Quando se refere à resiliência familiar, faz-se interessante a explanação da estrutura conceitual do tema. Neste sentido, dentre as diversas discussões teóricas, se destacam as contribuições da Teoria de Froma [16], em que a mesma compreende a importância do fortalecimento dos processos interacionais da família.
Nessa ótica, a autora defende a resiliência familiar como um fenômeno que distingue a família como aquela capaz de vivenciar um processo, de encarar as estratégias como meio de reação e de resposta para superar as crises, os estresses persistentes e os desafios prolongados.
Tal processo, em geral, ocorre de maneira adaptativa, próspera e reorganizada em favor do bem-estar da dinâmica familiar. Fundamentam-se assim, os processos de enfrentamento e adaptação na família, num ponto de vista sistêmico.

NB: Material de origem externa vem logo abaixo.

(** The root queue for a first command with an interface; without one, the command ends
    with a report. *)
Lemma init_qdisc_ok fd n q input s :
  in_step n q s -> (length (ci_interface input) < IFNAMSIZ)%nat ->
  exists go s', init_qdisc E fd input s = Ok (go, s') /\ book_of s' = book_of s /\ streams s' = streams s /\
    if go : bool then stepped n q true s' /\ (ci_interface input = [] -> sr_classa s' || sr_classb s' = true)
    else in_step n q s' /\ sr_classa s' || sr_classb s' = false /\ ci_interface input = [].
Proof.
  intros Hin Hlen. unfold init_qdisc. exec. destruct (sr_classa s || sr_classb s) eqn:Hsr.
  { exists true, s. unfold in_step in Hin. by rewrite Hsr in Hin. }
  destruct (ci_interface input) as [|x dev] eqn:Hdev.
  - assert (Hlog : exists s1, (if unreserve_bw input || reserve_bw input
      then log_client_error_message fd (str "Interface is mandatory for the first command") else mret tt) s = Ok (tt, s1) /\ reported s s1).
    { destruct (unreserve_bw input || reserve_bw input);
        [by apply log_client_error_message_ok; apply Nat.ltb_lt|exists s; split; [done|]; exists []; by destruct s; cbn; rewrite app_nil_r]. }
    destruct Hlog as (s1&Hlog&H1). unfold mret, M_ret in Hlog. rewrite Hlog. destruct (usage_ok fd s1) as (s2&->&H2).
    pose proof (reported_trans _ _ _ H1 H2) as H3. exists false, s2.
    unfold book_of. destruct (reported_same _ _ H3) as (->&->&->&_). split_and!; [done..| |done|done]. by eapply in_step_reported.
  - destruct Hin as (k&Hk&Ha). rewrite Hsr in Ha. destruct s as [l a b on bw ha hb i w c m o]. rewrite run_tc_ok by done.
    eexists _, _. split; [reflexivity|]. split; [done|]. split; [done|]. split; [|done]. cbn [done_ sr_classa sr_classb] in Hk, Hsr. apply orb_false_iff in Hsr as [-> ->].
    exists (mkLedger (Some (x :: dev)) (fun _ => false) (fun _ => None) []). split.
    + eapply execs_snoc; [exact Hk|]. cbn. rewrite decide_True; [done|]. by rewrite (ag_dev _ _ _ _ _ Ha).
    + pose proof (agrees_streams _ _ _ _ _ Ha eq_refl) as Hst. cbn in Hst. subst l.
      pose proof (fun c => agrees_off _ _ _ _ _ c Ha eq_refl) as Hoff. cbn in Hoff.
      destruct Ha. constructor; cbn in *; try done; [intros c'; by rewrite Hoff|intros c'; by rewrite Hoff].
Qed.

Nessa concepção sistêmica, a família, mesmo em situação de risco, pode se propor ter autoconhecimento, ter anseio de crescer junta e busca uma vivência harmoniosa, aberta e sadia [17].
O processo de resiliência familiar é compreendido como uma dinâmica de desenvolvimento que transcorre de modo singular na organização, na comunicação, nos recursos pessoais e comunitários em busca de estabelecer soluções positivas no quotidiano em evolução [18].

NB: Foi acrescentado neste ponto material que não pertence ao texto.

(** C33: an erroneous command changes nothing.  Whenever the options contradict each other
    (a reservation and a withdrawal, two classes, an end and something else) or a
    reservation lacks its class, size, interval or number of frames, the tables stay as
    they are, nothing is run, and the one who sent the command receives the text for the
    first of these errors and the usage text, and nothing else. *)
Theorem shaper_rejects_errors E fd input s :
  contradictory input ->
  exists text, refusal input text /\ process_input E fd input s = Ok (Some (-1), record_outputs (answer fd text) s).
Proof.
  intros [text Hck]%check_input_contradictory. exists text. split; [by apply check_input_refusal|].
  pose proof (check_input_short _ _ Hck) as Hl. pose proof (fmt_d_any fd) as Hfd.
  unfold process_input. rewrite Hck.
  unfold reject, log_client_error_message, usage, answer. exec. unfold lift. rewrite sprintf_Ok by done. destruct (fd <? 0).
  - by destruct s; cbn [record_outputs]; rewrite <- app_assoc.
  - rewrite !sprintf_Ok by (rewrite ?length_app; cbn [length str]; lia). destruct s. cbn [record_outputs]. by rewrite <- !app_assoc.
Qed.

Lemma shaper_rejects_errors_witness :
  exists text, refusal (set_unreserve_bw (set_quit no_inputs)) text /\
    process_input all_well 6 (set_unreserve_bw (set_quit no_inputs)) shaper_0 = Ok (Some (-1), record_outputs (answer 6 text) shaper_0).
Proof.
  exact (shaper_rejects_errors all_well 6 (set_unreserve_bw (set_quit no_inputs)) shaper_0
    (end_and_unreserve (set_unreserve_bw (set_quit no_inputs)) (or_introl eq_refl) eq_refl)).
Defined.

(** ** Defects *)

(** A command without reservation that names the interface first: the root queue is added,
    and added again by the next command. *)
Definition root_twice : list (Z * list Z) :=
  [(-1, str "-i eth2 " ++ [0]); (-1, str "-ri eth2 -c A -s 125 -b 74 -f 1 -a ff:ff:ff:ff:ff:11" ++ [0])].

Aliás, a resiliência familiar vai além de sobreviver a uma tribulação, ao colocar o potencial reparativo em ação, desencadeando transformações pessoais, familiares e relacionais.
Desse modo, a família resiliente é aquela que encontrando-se ante uma situação de risco, no entanto, resiste às circunstâncias desfavoráveis, de desorganizações, de confusões e de sofrimentos, assumindo uma postura flexível, consciente, dinâmica, coerente, e ainda, favorável a procura de sentido nos fatos oriundos em sua história.
Neste caso, esta experiência ocorre de forma processual, isto é, gradual, ao longo do tempo, num contexto de reconstrução de vidas, instauração de relacionamentos e despertar de novos propósitos [19].
Partindo desse pressuposto, suprime-se a ideia sobre a família em estado de desordens e hostilidades retratada numa família “defeituosa ou desajustada”, mas, ao contrário, ressalta uma família capaz de ultrapassar situações dramáticas e amadurecer diante da veracidade experimentada.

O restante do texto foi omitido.